I responded to Paul there, but I think he makes a couple very interesting points I want to address in slightly more depth.

There are (at least) three "costs" that matter when evaluating a redemption

There are two different ways to judge a redemption — and they may produce conflicting results:

  • How much did the points cost to acquire? If you manufacture spend, you can add up all the fees you paid to earn the earn the required number of points, and end up will a total out-of-pocket cost. For example, if you buy $300 Visa gift cards from Staples, you may pay 0.59 cents per Ultimate Rewards point, so a 30,000-point Hyatt Gold Passport stay will cost $177 in out-of-pocket fees (although the correct point of comparison is the $300 in cash you could redeem the same 30,000 Ultimate Rewards points for).
  • How much could you have earned manufacturing the same spend on a cashback-earning credit card? This value is what I call the "imputed redemption value" or opportunity cost of a redemption. If you buy PIN-enabled Visa gift cards at an unbonused merchant with a Marriott Rewards co-branded credit card, a 50,000-point redemption will cost you the $1,000 you could have earned manufacturing the same spend on a 2% cash back credit card.

Once you know those two costs, you can compare them to the retail cost of the award redemption or (my preferred metric) the cost of the hotel you'd stay in or ticket you'd buy if you didn't have access to loyalty currencies.
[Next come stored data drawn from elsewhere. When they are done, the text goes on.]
Lemma merge_repos_log_loop (d : gmap (option string) nat) fetched rows out :
  (foldl (merge_repos_step d) (rows, out) fetched).2
  = out ++ ((λ repo, "Added new repo: " +:+ get (repo_name repo) "None")
              <$> filter (λ repo, d !! repo_name repo = None) fetched).
Proof.
  revert rows out.
  induction fetched as [|repo fetched IH]; intros rows out; simpl.
  - by rewrite app_nil_r.
  - unfold merge_repos_step at 2. rewrite filter_cons.
    destruct (d !! repo_name repo) as [pos|] eqn:Hpos; simpl; rewrite IH; [done|].
    by rewrite <- app_assoc.
Qed.

(** One field under repeated updates: the last value written, or the value
    it had. *)
Lemma foldl_update_field {A} (x : option A) (updates : list (option A)) :
  foldl update_field x updates
  = match foldl update_field None updates with
    | Some v => Some v
    | None => x
    end.
Proof.
  revert x. induction updates as [|u updates IH]; intros x; [done|].
  simpl. rewrite IH. rewrite (IH (update_field None u)).
  destruct (foldl update_field None updates); [done|]. by destruct u.
Qed.

Lemma foldl_update_field_twice {A} (x : option A) (updates : list (option A)) :
  foldl update_field (foldl update_field x updates) updates
  = foldl update_field x updates.
Proof.
  rewrite (foldl_update_field (foldl update_field x updates)).
  rewrite (foldl_update_field x).
  by destruct (foldl update_field None updates).
Qed.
There are logically three places that price may fall:

  • The hotel may be cheaper than the price you paid for the required points. A 50,000-point Marriott room night might be selling for $250. If you transferred in 50,000 Ultimate Rewards points, you're paying $250 more than you would if you just redeemed your Ultimate Rewards points for cash and booked a paid stay!
  • The hotel may be more expensive than the price you pay for the required points, but cheaper than the imputed redemption value. Since I buy my HHonors points for about 0.22 cents each, but they have an imputed redemption value of 0.35 cents each, hotel redemptions falling in that range save me money compared to paying cash, but cost me money compared to manufacturing spend on a cashback-earning credit card instead of on my American Express Hilton HHonors Surpass card.
  • The hotel may be more expensive than the imputed redemption value. This is what you should generally think of as a "good" redemption: you're earning more value manufacturing spend on your co-branded credit card than you would have putting the same spend on a cashback-earning credit card.

Direct your spend to the cards that generate the most consistent value

Now, Paul is exactly correct that I have zero interest in paying cash for my stays. Since the least valuable point is always the one you don't redeem, I'll happily, eagerly, ecstatically redeem points at a mediocre or bad value rather than pay cash.

But if, over time, one loyalty currency affords me less and less value compared to earning cash instead, I'll shift my earning away from that currency towards cash or another, more consistently-valuable one.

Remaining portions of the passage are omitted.